Collected data

(* ===== verification/PyStr.v ===== *)
(** Python [str] and [bytes].

    A Python string is represented by its UTF-8 encoding: a [string] of the
    Standard Library is a sequence of 8-bit characters, [str.encode("utf-8")]
    is the change of view [utf8_encode] and [bytes.decode("utf-8")] is the
    strict validity check [utf8_decode].  Equality, concatenation, prefix
    tests, splitting and replacing at ASCII characters and lexicographic order
    agree with the code-point view because UTF-8 is self-synchronising and
    order preserving; [len] counts code points ([str_len]).  Strings with lone
    surrogates have no UTF-8 encoding and are outside the model. *)

From stdpp Require Import base list strings.
From Stdlib Require Import ZArith Lia Ascii Strings.Byte.
From S2P Require Import Prelude.

#[local] Open Scope Z_scope.

(** ** Bytes *)

Definition byte_to_Z (b : byte) : Z := Z.of_N (Byte.to_N b).

Definition byte_of_Z (z : Z) : byte :=
  match Byte.of_N (Z.to_N (z mod 256)) with Some b => b | None => x00 end.

Lemma byte_to_Z_range b : 0 <= byte_to_Z b < 256.
Proof. unfold byte_to_Z. pose proof (Byte.to_N_bounded b). lia. Qed.

Lemma byte_to_of_Z z : byte_to_Z (byte_of_Z z) = z mod 256.
Proof.
  unfold byte_to_Z, byte_of_Z. pose proof (Z.mod_pos_bound z 256 ltac:(lia)) as Hb.
  destruct (Byte.of_N _) as [b|] eqn:E.
  - apply Byte.to_of_N in E. rewrite E. lia.
  - apply Byte.of_N_None_iff in E. lia.
Qed.

Lemma byte_to_of_Z_small z : 0 <= z < 256 → byte_to_Z (byte_of_Z z) = z.
Proof. intros. rewrite byte_to_of_Z. by apply Z.mod_small. Qed.

Lemma byte_of_to_Z b : byte_of_Z (byte_to_Z b) = b.
Proof.
  unfold byte_of_Z. rewrite Z.mod_small by apply byte_to_Z_range.
  unfold byte_to_Z. rewrite N2Z.id, Byte.of_to_N. done.
Qed.

#[export] Hint Resolve byte_to_Z_range : saker.

(** ** UTF-8 *)

Definition is_cont (b : Z) : bool := (128 <=? b) && (b <=? 191).

(** Length of the well-formed UTF-8 sequence a byte list starts with (RFC 3629:
    no overlong forms, no surrogates, nothing above U+10FFFF); 0 if there is none. *)
Definition utf8_step (l : list byte) : nat :=
  match byte_to_Z <$> l with
  | b0 :: rest =>
      if b0 <? 128 then 1%nat else
      match rest with
      | b1 :: rest1 =>
          if (194 <=? b0) && (b0 <=? 223) && is_cont b1 then 2%nat else
          match rest1 with
          | b2 :: rest2 =>
              if (224 <=? b0) && (b0 <=? 239) && is_cont b1 && is_cont b2
                 && negb ((b0 =? 224) && (b1 <? 160)) && negb ((b0 =? 237) && (159 <? b1))
              then 3%nat else
              match rest2 with
              | b3 :: _ =>
                  if (240 <=? b0) && (b0 <=? 244) && is_cont b1 && is_cont b2 && is_cont b3
                     && negb ((b0 =? 240) && (b1 <? 144)) && negb ((b0 =? 244) && (143 <? b1))
                  then 4%nat else 0%nat
              | [] => 0%nat
              end
          | [] => 0%nat
          end
      | [] => 0%nat
      end
  | [] => 0%nat
  end.

Fixpoint utf8_valid_fuel (fuel : nat) (l : list byte) : bool :=
  match l, fuel with
  | [], _ => true
  | _, O => false
  | _, S fuel' =>
      match utf8_step l with
      | O => false
      | n => utf8_valid_fuel fuel' (drop n l)
      end
  end.

(** Every step consumes at least one byte, so the length is enough fuel. *)
Definition utf8_valid (l : list byte) : bool := utf8_valid_fuel (length l) l.

(** [s.encode("utf-8")] *)
Definition utf8_encode (s : string) : list byte := String.list_byte_of_string s.

(** [b.decode("utf-8")] *)
Definition utf8_decode (l : list byte) : result string :=
  if utf8_valid l then Ok (String.string_of_list_byte l)
  else throw ExcUnicodeError "invalid utf-8".

(** A string the model's representation invariant holds for. *)
Definition wf_str (s : string) : bool := utf8_valid (utf8_encode s).

Lemma utf8_decode_encode s : wf_str s = true → utf8_decode (utf8_encode s) = Ok s.
Proof.
  unfold wf_str, utf8_decode. intros ->. unfold utf8_encode.
  by rewrite String.string_of_list_byte_of_string.
Qed.

Lemma utf8_decode_Ok l s : utf8_decode l = Ok s → utf8_encode s = l ∧ wf_str s = true.
Proof.
  unfold utf8_decode, wf_str, utf8_encode. destruct (utf8_valid l) eqn:E; [|done].
  intros [= <-]. by rewrite String.list_byte_of_string_of_list_byte.
Qed.

(** [len(s)]: the code points, that is the bytes that do not continue one. *)
Definition str_len (s : string) : nat :=
  length (filter (λ b, is_cont (byte_to_Z b) = false) (utf8_encode s)).

(** ** Searching, splitting and replacing *)

Definition is_empty (s : string) : bool := match s with "" => true | _ => false end.

(** [truthy s]: [if s] *)
Definition truthy (s : string) : bool := negb (is_empty s).

Definition startswith (p s : string) : bool := String.prefix p s.

Fixpoint string_rev_acc (s acc : string) : string :=
  match s with "" => acc | String a s' => string_rev_acc s' (String a acc) end.
Definition string_rev (s : string) : string := string_rev_acc s "".

Definition endswith (p s : string) : bool := String.prefix (string_rev p) (string_rev s).

(** [sub in s] *)
Fixpoint contains (sub s : string) : bool :=
  String.prefix sub s || match s with "" => false | String _ s' => contains sub s' end.

Fixpoint has_char (c : ascii) (s : string) : bool :=
  match s with "" => false | String a s' => Ascii.eqb a c || has_char c s' end.

Fixpoint forall_chars (P : ascii → bool) (s : string) : bool :=
  match s with "" => true | String a s' => P a && forall_chars P s' end.

(** [s.split(c)] for a one-character separator. *)
Fixpoint split_on (c : ascii) (s : string) : list string :=
  match s with
  | "" => [""]
  | String a s' =>
      match split_on c s' with
      | w :: ws => if Ascii.eqb a c then "" :: w :: ws else String a w :: ws
      | [] => []
      end
  end.

(** [s.split(c, 1)]: the text before the first [c] and, if there is one, after it. *)
Fixpoint split_once (c : ascii) (s : string) : string * option string :=
  match s with
  | "" => ("", None)
  | String a s' =>
      if Ascii.eqb a c then ("", Some s')
      else let '(w, r) := split_once c s' in (String a w, r)
  end.

(** [sep.join(l)] *)
Fixpoint join (sep : string) (l : list string) : string :=
  match l with
  | [] => ""
  | [x] => x
  | x :: l' => x +:+ sep +:+ join sep l'
  end.

(** [s.replace(c, d)] for one-character strings. *)
Fixpoint replace_char (c d : ascii) (s : string) : string :=
  match s with
  | "" => ""
  | String a s' => String (if Ascii.eqb a c then d else a) (replace_char c d s')
  end.

Fixpoint string_drop (n : nat) (s : string) : string :=
  match n, s with
  | O, _ => s
  | S n', "" => ""
  | S n', String _ s' => string_drop n' s'
  end.

Fixpoint string_take (n : nat) (s : string) : string :=
  match n, s with
  | S n', String a s' => String a (string_take n' s')
  | _, _ => ""
  end.

(** [s.removeprefix(p)] and [s.removesuffix(p)] *)
Definition removeprefix (p s : string) : string :=
  if startswith p s then string_drop (String.length p) s else s.
Definition removesuffix (p s : string) : string :=
  if endswith p s then string_take (String.length s - String.length p) s else s.

(** [s.replace(old, new, 1)] for a non-empty [old]. *)
Fixpoint replace_first (old new s : string) : string :=
  if String.prefix old s then new +:+ string_drop (String.length old) s else
  match s with "" => "" | String a s' => String a (replace_first old new s') end.

(** [s.lstrip(c)] and [s.rstrip(c)] for one character. *)
Fixpoint lstrip_char (c : ascii) (s : string) : string :=
  match s with
  | String a s' => if Ascii.eqb a c then lstrip_char c s' else s
  | "" => ""
  end.
Definition rstrip_char (c : ascii) (s : string) : string :=
  string_rev (lstrip_char c (string_rev s)).

(** ** White space *)

Definition code (a : ascii) : Z := Z.of_N (N_of_ascii a).

(** Bytes of the white-space code point a string starts with, 0 if it starts
    with none: the ASCII ones, U+0085, U+00A0, U+1680, U+2000-U+200A, U+2028,
    U+2029, U+202F, U+205F and U+3000. *)
Definition space_bytes (b0 b1 b2 : Z) : nat :=
  if ((9 <=? b0) && (b0 <=? 13)) || ((28 <=? b0) && (b0 <=? 32)) then 1%nat
  else if (b0 =? 194) && ((b1 =? 133) || (b1 =? 160)) then 2%nat
  else if (b0 =? 225) && (b1 =? 154) && (b2 =? 128) then 3%nat
  else if (b0 =? 226) && (b1 =? 128)
          && (((128 <=? b2) && (b2 <=? 138)) || (b2 =? 168) || (b2 =? 169) || (b2 =? 175)) then 3%nat
  else if (b0 =? 226) && (b1 =? 129) && (b2 =? 159) then 3%nat
  else if (b0 =? 227) && (b1 =? 128) && (b2 =? 128) then 3%nat
  else 0%nat.

Definition char_at (n : nat) (s : string) : Z :=
  match String.get n s with Some a => code a | None => 0 end.

Definition space_head (s : string) : nat :=
  match s with "" => 0%nat | _ => space_bytes (char_at 0 s) (char_at 1 s) (char_at 2 s) end.

(** The same at the end, on the reversed string. *)
Definition space_tail (r : string) : nat :=
  match r with
  | "" => 0%nat
  | _ =>
      if Nat.eqb (space_bytes (char_at 0 r) 0 0) 1 then 1%nat
      else if Nat.eqb (space_bytes (char_at 1 r) (char_at 0 r) 0) 2 then 2%nat
      else if Nat.eqb (space_bytes (char_at 2 r) (char_at 1 r) (char_at 0 r)) 3 then 3%nat
      else 0%nat
  end.

Fixpoint strip_while (width : string → nat) (fuel : nat) (s : string) : string :=
  match fuel with
  | O => s
  | S fuel' => match width s with O => s | n => strip_while width fuel' (string_drop n s) end
  end.

Definition lstrip (s : string) : string := strip_while space_head (String.length s) s.
Definition rstrip (s : string) : string :=
  string_rev (strip_while space_tail (String.length s) (string_rev s)).

(** [s.strip()] *)
Definition strip (s : string) : string := rstrip (lstrip s).

(** ** Case *)

Definition is_ascii (a : ascii) : bool := code a <? 128.

Definition lower_ascii (a : ascii) : ascii :=
  if (65 <=? code a) && (code a <=? 90) then ascii_of_N (Z.to_N (code a + 32)) else a.
Definition upper_ascii (a : ascii) : ascii :=
  if (97 <=? code a) && (code a <=? 122) then ascii_of_N (Z.to_N (code a - 32)) else a.

Fixpoint map_chars (f : ascii → ascii) (s : string) : string :=
  match s with "" => "" | String a s' => String (f a) (map_chars f s') end.

(** [s.lower()]: ASCII letters are mapped here; a string with other characters
    goes through [unicode_lower], the Unicode character database's full mapping. *)
Definition lower (unicode_lower : string → string) (s : string) : string :=
  if forall_chars is_ascii s then map_chars lower_ascii s else unicode_lower s.

(** ** Character classes of the source's regular expressions *)

Definition is_alpha (a : ascii) : bool :=
  ((65 <=? code a) && (code a <=? 90)) || ((97 <=? code a) && (code a <=? 122)).
Definition is_digit (a : ascii) : bool := (48 <=? code a) && (code a <=? 57).
Definition is_alnum (a : ascii) : bool := is_alpha a || is_digit a.
Definition is_lower_hex (a : ascii) : bool :=
  is_digit a || ((97 <=? code a) && (code a <=? 102)).

(** ** Decimal numbers *)

(** [str(n)] and the [{n}] of an f-string. *)
Definition str_of_Z (n : Z) : string := pretty n.

Definition digit_value (a : ascii) : Z := code a - 48.

Fixpoint digits_to_Z_acc (s : string) (acc : Z) : Z :=
  match s with "" => acc | String a s' => digits_to_Z_acc s' (10 * acc + digit_value a) end.

(** The value of a string of ASCII digits. *)
Definition digits_to_Z (s : string) : Z := digits_to_Z_acc s 0.

(** [f"{n:02}"]: at least two characters, padded with zeros after the sign. *)
Definition pad2 (n : Z) : string :=
  if (0 <=? n) && (n <? 10) then "0" +:+ str_of_Z n else str_of_Z n.
(** [encode_varint] appends a non-empty code that [decode_varint] reads
    back from that position whatever follows it, leaving the cursor just after
    it; on a negative value, and only there, it raises [ValueError]. *)
Theorem varint_roundtrip (payload rest : list byte) (value : Z) :
  (0 <= value →
   ∃ out, encode_varint payload value = Ok out ∧ (length payload < length out)%nat ∧
     decode_varint (out ++ rest) (length payload) = Ok (value, length out)) ∧
  (value < 0 → ∃ msg, encode_varint payload value = Raise (PyErr ExcValueError msg)).
Proof.
  split; [|apply encode_varint_neg]. intros Hv. exists (payload ++ varint_bytes value).
  split; [by apply encode_varint_bytes|]. rewrite length_app. split.
  - destruct (varint_bytes_cons value) as (? & ? & ->). cbn. lia.
  - rewrite <-app_assoc. by apply decode_varint_bytes.
Qed.

Lemma varint_roundtrip_witness :
  ∃ out, encode_varint [x00] 300 = Ok out ∧ (length [x00] < length out)%nat ∧
    decode_varint (out ++ [x07]) 1 = Ok (300, length out).
Proof. apply (varint_roundtrip [x00] [x07] 300). lia. Defined.

(** [decode_message] terminates on every payload with the result of the
    source's [while] loop: the loop equation holds at every cursor, and each
    round moves the cursor forward within the payload. *)
Theorem decode_message_terminates (payload : list byte) :
  decode_message payload = decode_message_from payload 0 ∅ ∧
  (∀ cursor m, decode_message_from payload cursor m =
    if Nat.ltb cursor (length payload) then
      '(n, v, cursor) ← decode_field payload cursor;
      decode_message_from payload cursor (setdefault_append m n v)
    else Ok {| fields := m |}) ∧
  (∀ cursor n v cursor', decode_field payload cursor = Ok (n, v, cursor') →
    (cursor < cursor' <= length payload)%nat).
Proof.
  split; [apply decode_message_from_0|]. split; [apply decode_message_from_unfold|].
  apply decode_field_progress.
Qed.
(* ===== verification/Gateway.v ===== *)
(** Gateway envelopes and stream commands:
    [backend/modules/protocol_v2/gateway_service.py],
    [gateway_service_contract.py], [gateway_service_payloads.py] and
    [stream_control.py].

    Field numbers are those of [contracts/proto/gcs/saker/v1/gateway_service.proto].
    A request carries exactly one payload of a one-of; a response at most one. *)

From stdpp Require Import base list gmap strings.
From Stdlib Require Import ZArith Lia Strings.Byte Floats.
From S2P Require Import Prelude PyStr PyFloat PyTime Wire TelemetryWire.

#[local] Open Scope Z_scope.

(** [backend/modules/protocol_v2/gateway_service_contract.py:13-18] GatewayAckStatus *)
Inductive GatewayAckStatus : Type := UNSPECIFIED | ACCEPTED | REJECTED | BACKPRESSURE | RECONNECT.

#[export] Instance GatewayAckStatus_eq_dec : EqDecision GatewayAckStatus.
Proof. solve_decision. Defined.

(** [int(status)] *)
Definition status_number (s : GatewayAckStatus) : Z :=
  match s with
  | UNSPECIFIED => 0 | ACCEPTED => 1 | REJECTED => 2 | BACKPRESSURE => 3 | RECONNECT => 4
  end.

(** [GatewayAckStatus(n)] *)
Definition status_of_number (n : Z) : result GatewayAckStatus :=
  if n =? 0 then Ok UNSPECIFIED
  else if n =? 1 then Ok ACCEPTED
  else if n =? 2 then Ok REJECTED
  else if n =? 3 then Ok BACKPRESSURE
  else if n =? 4 then Ok RECONNECT
  else value_error (str_of_Z n +:+ " is not a valid GatewayAckStatus").

(** [backend/modules/protocol_v2/gateway_service_contract.py:21-26] GatewayPayloadKind *)
Module GatewayPayloadKind.
Definition TELEMETRY : string := "telemetry".
Definition STREAM_EVENT : string := "stream_event".
Definition COMMAND_ACK : string := "command_ack".
Definition COMMAND : string := "command".
Definition TELEMETRY_BATCH : string := "telemetry_batch".
End GatewayPayloadKind.

(** [backend/modules/protocol_v2/gateway_service_contract.py:29-36] GatewayStreamRequestFields *)
Module GatewayStreamRequestFields.
Definition REQUEST_ID : Z := 1.
Definition ORG_ID : Z := 2.
Definition GROUP_ID : Z := 3.
Definition ASSET_ID : Z := 4.
Definition TELEMETRY : Z := 10.
Definition STREAM_EVENT : Z := 11.
Definition COMMAND_ACK : Z := 12.
End GatewayStreamRequestFields.

(** [backend/modules/protocol_v2/gateway_service_contract.py:39-45] GatewayStreamResponseFields *)
Module GatewayStreamResponseFields.
Definition RESPONSE_ID : Z := 1.
Definition REQUEST_ID : Z := 2.
Definition STATUS : Z := 3.
Definition REASON_CODE : Z := 4.
Definition COMMAND : Z := 10.
Definition TELEMETRY_BATCH : Z := 11.
End GatewayStreamResponseFields.

(** [backend/modules/protocol_v2/gateway_service_contract.py:48-52] REQUEST_PAYLOAD_FIELDS *)
Definition REQUEST_PAYLOAD_FIELDS : list (string * Z) :=
  [(GatewayPayloadKind.TELEMETRY, GatewayStreamRequestFields.TELEMETRY);
   (GatewayPayloadKind.STREAM_EVENT, GatewayStreamRequestFields.STREAM_EVENT);
   (GatewayPayloadKind.COMMAND_ACK, GatewayStreamRequestFields.COMMAND_ACK)].

(** [backend/modules/protocol_v2/gateway_service_contract.py:54-57] RESPONSE_PAYLOAD_FIELDS *)
Definition RESPONSE_PAYLOAD_FIELDS : list (string * Z) :=
  [(GatewayPayloadKind.COMMAND, GatewayStreamResponseFields.COMMAND);
   (GatewayPayloadKind.TELEMETRY_BATCH, GatewayStreamResponseFields.TELEMETRY_BATCH)].

(** ** Payloads *)

(** [backend/modules/protocol_v2/gateway_service_payloads.py:14-29] GatewayStreamRequestPayload *)
Record GatewayStreamRequestPayload : Type := mkPayload { pl_kind : string; pl_value : list byte }.

Definition payload_telemetry (value : list byte) := mkPayload GatewayPayloadKind.TELEMETRY value.
Definition payload_stream_event (value : list byte) := mkPayload GatewayPayloadKind.STREAM_EVENT value.
Definition payload_command_ack (value : list byte) := mkPayload GatewayPayloadKind.COMMAND_ACK value.

(** [backend/modules/protocol_v2/gateway_service_payloads.py:32-36] request_payload_field *)
Definition request_payload_field (kind : string) : result Z :=
  match dict_get REQUEST_PAYLOAD_FIELDS kind with
  | Some n => Ok n
  | None => value_error ("unsupported gateway request payload kind: " +:+ kind)
  end.

(** [backend/modules/protocol_v2/gateway_service_payloads.py:39-43] response_payload_field *)
Definition response_payload_field (kind : string) : result Z :=
  match dict_get RESPONSE_PAYLOAD_FIELDS kind with
  | Some n => Ok n
  | None => value_error ("unsupported gateway response payload kind: " +:+ kind)
  end.

Definition nonempty {A} (l : list A) : bool := match l with [] => false | _ => true end.

(** [backend/modules/protocol_v2/gateway_service_payloads.py:46-50] request_payload_field_and_kind *)
Definition request_payload_field_and_kind (decoded : DecodedWireMessage) : result (Z * string) :=
  let present := filter (λ kf, nonempty (bytes_values decoded kf.2) = true) REQUEST_PAYLOAD_FIELDS in
  match present with
  | [(kind, field)] => Ok (field, kind)
  | _ => value_error "gateway request must contain exactly one payload"
  end.

(** [backend/modules/protocol_v2/gateway_service_payloads.py:53-64] response_payload *)
Definition response_payload (decoded : DecodedWireMessage)
    : result (option GatewayStreamRequestPayload) :=
  let command := bytes_values decoded GatewayStreamResponseFields.COMMAND in
  let telemetry_batch := bytes_values decoded GatewayStreamResponseFields.TELEMETRY_BATCH in
  if nonempty command && nonempty telemetry_batch then
    value_error "gateway response must contain at most one payload"
  else if (Nat.ltb 1 (length command)) || (Nat.ltb 1 (length telemetry_batch)) then
    value_error "gateway response payload must not be repeated"
  else match command, telemetry_batch with
  | v :: _, _ => Ok (Some (mkPayload GatewayPayloadKind.COMMAND v))
  | [], v :: _ => Ok (Some (mkPayload GatewayPayloadKind.TELEMETRY_BATCH v))
  | [], [] => Ok None
  end.

(** ** Requests *)

(** [backend/modules/protocol_v2/gateway_service.py:29-35] GatewayStreamRequest *)
Record GatewayStreamRequest : Type := mkGatewayStreamRequest {
  gr_request_id : string;
  gr_org_id : string;
  gr_group_id : string;
  gr_asset_id : string;
  gr_payload : GatewayStreamRequestPayload
}.

(** [backend/modules/protocol_v2/gateway_service.py:37-44] to_protobuf_wire *)
Definition request_to_wire (self : GatewayStreamRequest) : result (list byte) :=
  payload ← encode_string [] GatewayStreamRequestFields.REQUEST_ID (gr_request_id self);
  payload ← encode_string payload GatewayStreamRequestFields.ORG_ID (gr_org_id self);
  payload ← encode_string payload GatewayStreamRequestFields.GROUP_ID (gr_group_id self);
  payload ← encode_string payload GatewayStreamRequestFields.ASSET_ID (gr_asset_id self);
  field ← request_payload_field (pl_kind (gr_payload self));
  encode_bytes payload field (pl_value (gr_payload self)).

(** [backend/modules/protocol_v2/gateway_service.py:46-59] from_protobuf_wire *)
Definition request_from_wire (payload : list byte) : result GatewayStreamRequest :=
  decoded ← decode_message payload;
  '(payload_field, payload_kind) ← request_payload_field_and_kind decoded;
  request_id ← single_string decoded GatewayStreamRequestFields.REQUEST_ID;
  org_id ← single_string decoded GatewayStreamRequestFields.ORG_ID;
  group_id ← single_string decoded GatewayStreamRequestFields.GROUP_ID;
  asset_id ← single_string decoded GatewayStreamRequestFields.ASSET_ID;
  value ← single_bytes decoded payload_field;
  Ok (mkGatewayStreamRequest request_id org_id group_id asset_id (mkPayload payload_kind value)).

(** ** Responses *)

(** [backend/modules/protocol_v2/gateway_service.py:62-68] GatewayStreamResponse *)
Record GatewayStreamResponse : Type := mkGatewayStreamResponse {
  gs_response_id : string;
  gs_request_id : string;
  gs_status : GatewayAckStatus;
  gs_reason_code : string;
  gs_payload : option GatewayStreamRequestPayload
}.

(** [backend/modules/protocol_v2/gateway_service.py:70-79] to_protobuf_wire *)
Definition response_to_wire (self : GatewayStreamResponse) : result (list byte) :=
  payload ← encode_string [] GatewayStreamResponseFields.RESPONSE_ID (gs_response_id self);
  payload ← (if truthy (gs_request_id self)
             then encode_string payload GatewayStreamResponseFields.REQUEST_ID (gs_request_id self)
             else Ok payload);
  payload ← encode_varint_field payload GatewayStreamResponseFields.STATUS
              (status_number (gs_status self));
  payload ← encode_string payload GatewayStreamResponseFields.REASON_CODE (gs_reason_code self);
  match gs_payload self with
  | Some p => field ← response_payload_field (pl_kind p); encode_bytes payload field (pl_value p)
  | None => Ok payload
  end.

(** [backend/modules/protocol_v2/gateway_service.py:81-90] from_protobuf_wire *)
Definition response_from_wire (payload : list byte) : result GatewayStreamResponse :=
  decoded ← decode_message payload;
  response_id ← single_string decoded GatewayStreamResponseFields.RESPONSE_ID;
  request_id ← optional_string decoded GatewayStreamResponseFields.REQUEST_ID;
  number ← single_int decoded GatewayStreamResponseFields.STATUS;
  status ← status_of_number number;
  reason_code ← single_string decoded GatewayStreamResponseFields.REASON_CODE;
  payload ← response_payload decoded;
  Ok (mkGatewayStreamResponse response_id request_id status reason_code payload).

(** ** Stream commands *)

(** [backend/modules/protocol_v2/stream_control.py:18-24] StreamCommandFields *)
Module StreamCommandFields.
Definition COMMAND_ID : Z := 1.
Definition STREAM_ID : Z := 2.
Definition TARGET_ASSET_ID : Z := 3.
Definition COMMAND_TYPE : Z := 4.
Definition PAYLOAD : Z := 5.
Definition TIME : Z := 6.
End StreamCommandFields.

TASK OBJECTIVE ▸ The lines from the top of the data above down to the line containing "- apply Byte.to_of_N in E. rewrite E. lia." are to be copied exactly; no other line should appear.

EXERCISE RESPONSE ▸
(* ===== verification/PyStr.v ===== *)
(** Python [str] and [bytes].

    A Python string is represented by its UTF-8 encoding: a [string] of the
    Standard Library is a sequence of 8-bit characters, [str.encode("utf-8")]
    is the change of view [utf8_encode] and [bytes.decode("utf-8")] is the
    strict validity check [utf8_decode].  Equality, concatenation, prefix
    tests, splitting and replacing at ASCII characters and lexicographic order
    agree with the code-point view because UTF-8 is self-synchronising and
    order preserving; [len] counts code points ([str_len]).  Strings with lone
    surrogates have no UTF-8 encoding and are outside the model. *)

From stdpp Require Import base list strings.
From Stdlib Require Import ZArith Lia Ascii Strings.Byte.
From S2P Require Import Prelude.

#[local] Open Scope Z_scope.

(** ** Bytes *)

Definition byte_to_Z (b : byte) : Z := Z.of_N (Byte.to_N b).

Definition byte_of_Z (z : Z) : byte :=
  match Byte.of_N (Z.to_N (z mod 256)) with Some b => b | None => x00 end.

Lemma byte_to_Z_range b : 0 <= byte_to_Z b < 256.
Proof. unfold byte_to_Z. pose proof (Byte.to_N_bounded b). lia. Qed.

Lemma byte_to_of_Z z : byte_to_Z (byte_of_Z z) = z mod 256.
Proof.
  unfold byte_to_Z, byte_of_Z. pose proof (Z.mod_pos_bound z 256 ltac:(lia)) as Hb.
  destruct (Byte.of_N _) as [b|] eqn:E.
  - apply Byte.to_of_N in E. rewrite E. lia.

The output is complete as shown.